Dies und nichts anderes hat z.B. das OLG Nürnberg 2010 entschieden: "Die Nichteinhaltung der Richtgeschwindigkeit war vorliegend unfallursächlich. Der vorliegende Fall liefert geradezu ein Schulbeispiel dafür, wie massiv sich die Gefahr eines Unfalls durch die Missachtung der Richtgeschwindigkeit erhöht. Weil die Beklagte zu 1) mit einer Geschwindigkeit von mindestens 160 km/h gefahren ist, genügte nicht einmal mehr eine Vollbremsung, um den trotz dieser Bremsung noch mit erheblicher Wucht erfolgenden Zusammenprall (etwa 43 km/h Differenzgeschwindigkeit) zu verhindern. Wäre die Beklagte zu 1) dagegen mit 130 km/h gefahren, hätte sie die Kollision mühelos vermeiden können."
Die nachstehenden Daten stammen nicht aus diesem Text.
Lemma group_disagrees : forall gs,
  forallb (group_agrees any_eq) gs = false ->
  exists g o, In g gs /\ In o (group_items g)
              /\ spec_eq Any any_eq o (group_first g) = false.
Proof.
  induction gs as [|g gs IH]; simpl; [discriminate|].
  intros H. apply andb_false_iff in H. destruct H as [H|H].
  - unfold group_agrees in H.
    destruct (forallb_forall
                (fun o => spec_eq Any any_eq o (fst (snd g))) (snd (snd g)))
      as [_ Hall].
    assert (Hex : exists o, In o (snd (snd g))
                    /\ spec_eq Any any_eq o (fst (snd g)) = false).
    { clear Hall. induction (snd (snd g)) as [|o os IHo]; simpl in H;
        [discriminate|].
      apply andb_false_iff in H. destruct H as [H|H].
      - exists o. split; [now left|exact H].
      - destruct (IHo H) as (o' & Ho' & E). exists o'. split; auto.
        now right. }
    destruct Hex as (o & Ho & E). exists g, o.
    split; [now left|]. split; [unfold group_items; now right | exact E].
  - destruct (IH H) as (g' & o & Hg & Ho & E). exists g', o.
    split; [now right | auto].
Qed.

Lemma get_unique_sorted : forall specs r,
  get_unique_config_specs Any any_eq specs = inr r ->
  StronglySorted id_lt r /\ NoDup (map ConfigurableFieldSpec.id r).
Proof.
  intros specs r H. rewrite get_unique_config_specs_result in H.
  destruct (forallb (group_agrees any_eq) (groupby Any (sorted Any specs)));
    [|discriminate].
  inversion H; subst; clear H.
  pose proof (groupby_firsts_sorted _ (sorted_by_id specs)) as Hs.
  split; auto.
  apply strict_sorted_NoDup
    with (R := fun a b => String.compare a b = Lt).
  - apply string_compare_lt_irrefl.
  - clear - Hs.
    induction Hs as [|a l Hs' IH Hall]; simpl; constructor; auto.
    rewrite Forall_forall in *. intros i Hi. apply in_map_iff in Hi.
    destruct Hi as (b & E & Hb). subst i. exact (Hall b Hb).
Qed.

Lemma get_unique_represents : forall specs r,
  get_unique_config_specs Any any_eq specs = inr r ->
  (forall u, In u r -> In u specs) /\
  (forall s, In s specs ->
     exists u, In u r
       /\ ConfigurableFieldSpec.id u = ConfigurableFieldSpec.id s
       /\ (s = u \/ spec_eq Any any_eq s u = true)).
Proof.
  intros specs r H. rewrite get_unique_config_specs_result in H.
  destruct (forallb (group_agrees any_eq) (groupby Any (sorted Any specs)))
    eqn:Ha; [|discriminate].
  inversion H; subst; clear H. rewrite forallb_forall in Ha. split.
  - intros u Hu. apply in_map_iff in Hu. destruct Hu as (g & E & Hg).
    subst u.
    destruct (group_in (sorted Any specs) g (group_first g) Hg) as [Hin _].
    { unfold group_items, group_first. now left. }
    apply Permutation_in with (sorted Any specs); auto.
    apply sorted_perm.
  - intros s Hs.
    assert (Hs' : In s (sorted Any specs)).
    { apply Permutation_in with specs; auto.
      apply Permutation_sym, sorted_perm. }
    destruct (in_group _ _ Hs') as (g & Hg & Hsg).
    exists (group_first g). split; [|split].
    + apply in_map_iff. eauto.
    + destruct (group_in _ g s Hg Hsg) as [_ E1].
      destruct (group_in _ g (group_first g) Hg) as [_ E2].
      { unfold group_items, group_first. now left. }
      congruence.
    + apply group_agrees_item; auto.
Qed.

Lemma get_unique_conflict : forall specs e,
  get_unique_config_specs Any any_eq specs = inl e ->
  e = ValueError /\
  exists a b, In a specs /\ In b specs
    /\ ConfigurableFieldSpec.id a = ConfigurableFieldSpec.id b
    /\ spec_eq Any any_eq a b = false.
Proof.
  intros specs e H. rewrite get_unique_config_specs_result in H.
  destruct (forallb (group_agrees any_eq) (groupby Any (sorted Any specs)))
    eqn:Ha; [discriminate|].
  inversion H; subst; clear H. split; auto.
  destruct (group_disagrees _ Ha) as (g & o & Hg & Ho & E).
  destruct (group_in _ g o Hg Ho) as [Hin1 E1].
  destruct (group_in _ g (group_first g) Hg) as [Hin2 E2].
  { unfold group_items, group_first. now left. }
  exists o, (group_first g). repeat split; auto.
  - apply Permutation_in with (sorted Any specs); auto. apply sorted_perm.
  - apply Permutation_in with (sorted Any specs); auto. apply sorted_perm.
  - congruence.
Qed.

Lemma id_lt_key_le : forall a b : ConfigurableFieldSpec.t Any,
  id_lt a b -> key_le a b.
Proof.
  intros a b H. unfold id_lt in H. unfold key_le, sort_key.
  apply string_compare_lt_gt in H. cbn [key_ltb]. now rewrite H.
Qed.

Lemma strict_sorted_key_sorted : forall l : list (ConfigurableFieldSpec.t Any),
  StronglySorted id_lt l -> Sorted key_le l.
Proof.
  intros l H. apply StronglySorted_Sorted in H.
  induction H as [|a l Hs IH Hhd]; constructor; auto.
  destruct Hhd; constructor. now apply id_lt_key_le.
Qed.

Lemma groupby_strict : forall l,
  StronglySorted id_lt l ->
  groupby Any l = map (fun s => (ConfigurableFieldSpec.id s, (s, []))) l.
Proof.
  induction l as [|x l IH]; intros H; [reflexivity|].
  inversion H as [|? ? Hs Hall]; subst.
  cbn [groupby map]. rewrite (IH Hs).
  destruct l as [|y l]; [reflexivity|]. cbn [map].
  destruct (String.eqb (ConfigurableFieldSpec.id x)
                       (ConfigurableFieldSpec.id y)) eqn:E; auto.
  apply String.eqb_eq in E. inversion Hall as [|? ? Hxy _]; subst.
  unfold id_lt in Hxy. rewrite E, string_compare_refl in Hxy. discriminate.
Qed.

(** X1: when [get_unique_config_specs] returns, the ids of the result go up
    strictly in the order of strings: no id occurs twice, whatever
    the order and the repetitions of the input. *)
Theorem unique_specs_ids_increase : forall specs r,
  get_unique_config_specs Any any_eq specs = inr r ->
  StronglySorted id_lt r /\ NoDup (map ConfigurableFieldSpec.id r).
Proof. exact get_unique_sorted. Qed.

(** X2: when [get_unique_config_specs] returns, every spec of the result is
    one of the input, and every spec of the input is represented: the
    result holds a spec with its id that is that spec or compares equal to
    it. *)
Theorem unique_specs_represent : forall specs r,
  get_unique_config_specs Any any_eq specs = inr r ->
  (forall u, In u r -> In u specs) /\
  (forall s, In s specs ->
     exists u, In u r
       /\ ConfigurableFieldSpec.id u = ConfigurableFieldSpec.id s
       /\ (s = u \/ spec_eq Any any_eq s u = true)).
Proof. exact get_unique_represents. Qed.

(** X3: the only exception [get_unique_config_specs] raises is
    [ValueError], and only when the input holds two specs with the same id
    that do not compare equal. *)
Theorem unique_specs_raise_on_conflict : forall specs e,
  get_unique_config_specs Any any_eq specs = inl e ->
  e = ValueError /\
  exists a b, In a specs /\ In b specs
    /\ ConfigurableFieldSpec.id a = ConfigurableFieldSpec.id b
    /\ spec_eq Any any_eq a b = false.
Proof. exact get_unique_conflict. Qed.

(** X4: [get_unique_config_specs] is idempotent: applied to a list it
    returned, it returns that list again. *)
Theorem unique_specs_idempotent : forall specs r,
  get_unique_config_specs Any any_eq specs = inr r ->
  get_unique_config_specs Any any_eq r = inr r.
Proof.
  intros specs r H. apply get_unique_sorted in H.
  destruct H as [Hs _].
  rewrite get_unique_config_specs_result.
  rewrite (sorted_fixpoint r (strict_sorted_key_sorted r Hs)).
  rewrite (groupby_strict r Hs).
  clear. induction r as [|x r IH]; [reflexivity|].
  cbn [map forallb]. unfold group_agrees at 1. cbn [snd fst forallb andb].
  destruct (forallb (group_agrees any_eq)
              (map (fun s => (ConfigurableFieldSpec.id s, (s, []))) r));
    [|discriminate].
  inversion IH as [E]. rewrite E. unfold group_first at 1. cbn [fst snd].
  rewrite E. reflexivity.
Qed.

Section ReflectedEquality.

Hypothesis any_eq_spec : forall x y : Any, any_eq x y = true <-> x = y.

Lemma option_eqb_spec : forall (A : Type) (eqb : A -> A -> bool),
  (forall x y, eqb x y = true <-> x = y) ->
  forall a b : option A, option_eqb eqb a b = true <-> a = b.
Proof.
  intros A eqb H [a|] [b|]; simpl; split; intros E;
    try discriminate; auto.
  - f_equal. now apply H.
  - inversion E. now apply H.
Qed.

Lemma list_eqb_spec : forall (A : Type) (eqb : A -> A -> bool),
  (forall x y, eqb x y = true <-> x = y) ->
  forall a b : list A, list_eqb eqb a b = true <-> a = b.
Proof.
  intros A eqb H. induction a as [|x a IH]; intros [|y b]; simpl; split;
    intros E; try discriminate; auto.
  - apply andb_true_iff in E. destruct E as [E1 E2].
    f_equal; [now apply H | now apply IH].
  - inversion E; subst. apply andb_true_iff. split;
      [now apply H | now apply IH].
Qed.

Lemma spec_eq_spec : forall a b : ConfigurableFieldSpec.t Any,
  spec_eq Any any_eq a b = true <-> a = b.
Proof.
  intros [i1 a1 n1 d1 f1 s1 p1] [i2 a2 n2 d2 f2 s2 p2].
  unfold spec_eq; simpl. rewrite !andb_true_iff.
  rewrite String.eqb_eq, !any_eq_spec, Bool.eqb_true_iff.
  rewrite !(option_eqb_spec _ _ String.eqb_eq).
  rewrite (option_eqb_spec _ _ (list_eqb_spec _ _ String.eqb_eq)).
  split.
  - intros [[[[[[E1 E2] E3] E4] E5] E6] E7]. congruence.
  - intros E. inversion E. repeat split.
Qed.

Lemma get_unique_succeeds_iff : forall specs,
  (exists r, get_unique_config_specs Any any_eq specs = inr r) <->
  (forall a b, In a specs -> In b specs ->
     ConfigurableFieldSpec.id a = ConfigurableFieldSpec.id b -> a = b).
Proof.
  intros specs. split.
  - intros [r H] a b Ha Hb E.
    destruct (get_unique_sorted _ _ H) as [Hs _].
    destruct (get_unique_represents _ _ H) as [_ Hrep].
    destruct (Hrep a Ha) as (u & Hu & Eu & Hau).
    destruct (Hrep b Hb) as (v & Hv & Ev & Hbv).
    assert (Ea : a = u) by (destruct Hau; auto; now apply spec_eq_spec).
    assert (Eb : b = v) by (destruct Hbv; auto; now apply spec_eq_spec).
    subst u v. clear - Hs Hu Hv E.
    induction Hs as [|x l Hs' IH Hall]; [contradiction|].
    rewrite Forall_forall in Hall.
    destruct Hu as [Hu|Hu], Hv as [Hv|Hv]; subst; auto.
    + specialize (Hall b Hv). unfold id_lt in Hall.
      rewrite E, string_compare_refl in Hall. discriminate.
    + specialize (Hall a Hu). unfold id_lt in Hall.
      rewrite E, string_compare_refl in Hall. discriminate.
  - intros Hfree.
    destruct (get_unique_config_specs Any any_eq specs) as [e|r] eqn:H;
      [|eauto].
    exfalso. destruct (get_unique_conflict _ _ H)
      as (_ & a & b & Ha & Hb & E & Hne).
    rewrite (Hfree a b Ha Hb E) in Hne.
    assert (Ht : spec_eq Any any_eq b b = true) by now apply spec_eq_spec.
    congruence.
Qed.

(** X5: with an equality of the values that decides equality,
    [get_unique_config_specs] returns exactly when the specs of the input
    that share an id are equal, and raises [ValueError] exactly when two
    specs of the input share an id and differ. *)
Theorem unique_specs_succeed_iff : forall specs,
  match get_unique_config_specs Any any_eq specs with
  | inr _ =>
      forall a b, In a specs -> In b specs ->
        ConfigurableFieldSpec.id a = ConfigurableFieldSpec.id b -> a = b
  | inl e =>
      e = ValueError /\
      exists a b, In a specs /\ In b specs
        /\ ConfigurableFieldSpec.id a = ConfigurableFieldSpec.id b
        /\ a <> b
  end.
Proof.
  intros specs.
  destruct (get_unique_config_specs Any any_eq specs) as [e|r] eqn:H.
  - destruct (get_unique_conflict _ _ H) as (E & a & b & Ha & Hb & Ei & Hne).
    split; auto. exists a, b. repeat split; auto.
    intros Eab. apply spec_eq_spec in Eab. congruence.
  - apply get_unique_succeeds_iff. eauto.
Qed.

(** X6: with an equality of the values that decides equality, the outcome
    of [get_unique_config_specs] depends only on which specs the input
    holds, not on their order or on how often each occurs. *)
Theorem unique_specs_order_free : forall specs specs',
  (forall s, In s specs <-> In s specs') ->
  get_unique_config_specs Any any_eq specs
  = get_unique_config_specs Any any_eq specs'.
Proof.
  assert (Hsub : forall specs specs' r r',
    (forall s, In s specs <-> In s specs') ->
    get_unique_config_specs Any any_eq specs = inr r ->
    get_unique_config_specs Any any_eq specs' = inr r' ->
    forall u, In u r -> In u r').
  { intros specs specs' r r' Hin H H' u Hu.
    destruct (get_unique_represents _ _ H) as [Hsub _].
    destruct (get_unique_represents _ _ H') as [_ Hrep].
    destruct (Hrep u (proj1 (Hin u) (Hsub u Hu))) as (v & Hv & _ & Huv).
    assert (E : u = v) by (destruct Huv; auto; now apply spec_eq_spec).
    now subst v. }
  intros specs specs' Hin.
  destruct (get_unique_config_specs Any any_eq specs) as [e|r] eqn:H;
    destruct (get_unique_config_specs Any any_eq specs') as [e'|r'] eqn:H'.
  - destruct (get_unique_conflict _ _ H) as [E _].
    destruct (get_unique_conflict _ _ H') as [E' _].
    congruence.
  - exfalso.
    assert (Hex : exists r, get_unique_config_specs Any any_eq specs = inr r).
    { apply get_unique_succeeds_iff. intros a b Ha Hb.
      apply (proj1 (get_unique_succeeds_iff specs') (ex_intro _ r' H'));
        now apply Hin. }
    destruct Hex as [r Hr]. congruence.
  - exfalso.
    assert (Hex : exists r, get_unique_config_specs Any any_eq specs' = inr r).
    { apply get_unique_succeeds_iff. intros a b Ha Hb.
      apply (proj1 (get_unique_succeeds_iff specs) (ex_intro _ r H));
        now apply Hin. }
    destruct Hex as [r' Hr]. congruence.
  - f_equal. apply strict_sorted_ext with (R := id_lt).
    + apply id_lt_irrefl.
    + apply id_lt_trans.
    + exact (proj1 (get_unique_sorted _ _ H)).
    + exact (proj1 (get_unique_sorted _ _ H')).
    + intros u; split.
      * exact (Hsub specs specs' r r' Hin H H' u).
      * exact (Hsub specs' specs r' r (fun s => iff_sym (Hin s)) H' H u).
Qed.

End ReflectedEquality.

End ConfigSpecFacts.

Lemma unique_specs_ids_increase_witness :
  get_unique_config_specs nat Nat.eqb sample_specs = inr unique_sample_specs
  /\ StronglySorted id_lt unique_sample_specs
  /\ NoDup (map ConfigurableFieldSpec.id unique_sample_specs).
Proof.
  split; [reflexivity|].
  apply (unique_specs_ids_increase nat Nat.eqb sample_specs). reflexivity.
Defined.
Wenn du aber ein Gerichtsurteil weißt, wo "ohne Betrachtung der Fakten" so geurteilt wurde - bitte her mit der Fundstelle. Wird aber vermutlich schwierig werden, da der BGH allerdings schon 1992 den Gerichten vorgeschrieben hat festzustellen, "ob es zu dem Unfall mit vergleichbar schwerwiegenden Folgen auch gekommen wäre, wenn der Erstbeklagte die Richtgeschwindigkeit von 130 km/h eingehalten hätte. Verbleibt es danach bei einer Haftung der Beklagten, so hat das Berufungsgericht eine erneute Abwägung der Verursachungsbeiträge vorzunehmen. Im Rahmen dieser Abwägung erweist sich, wovon das Berufungsgericht auch ausgeht, die Fahrgeschwindigkeit des Erstbeklagten als wichtiger Faktor."
Noch ein wichtiger Satz aus diesem BGH-Urteil: "Das Fehlen unmittelbarer Sanktionen (hier: in der Autobahn-Richtgeschwindigkeitsverordnung) bedeutet indes nicht absolute rechtliche Irrelevanz auch für das Haftungsrecht."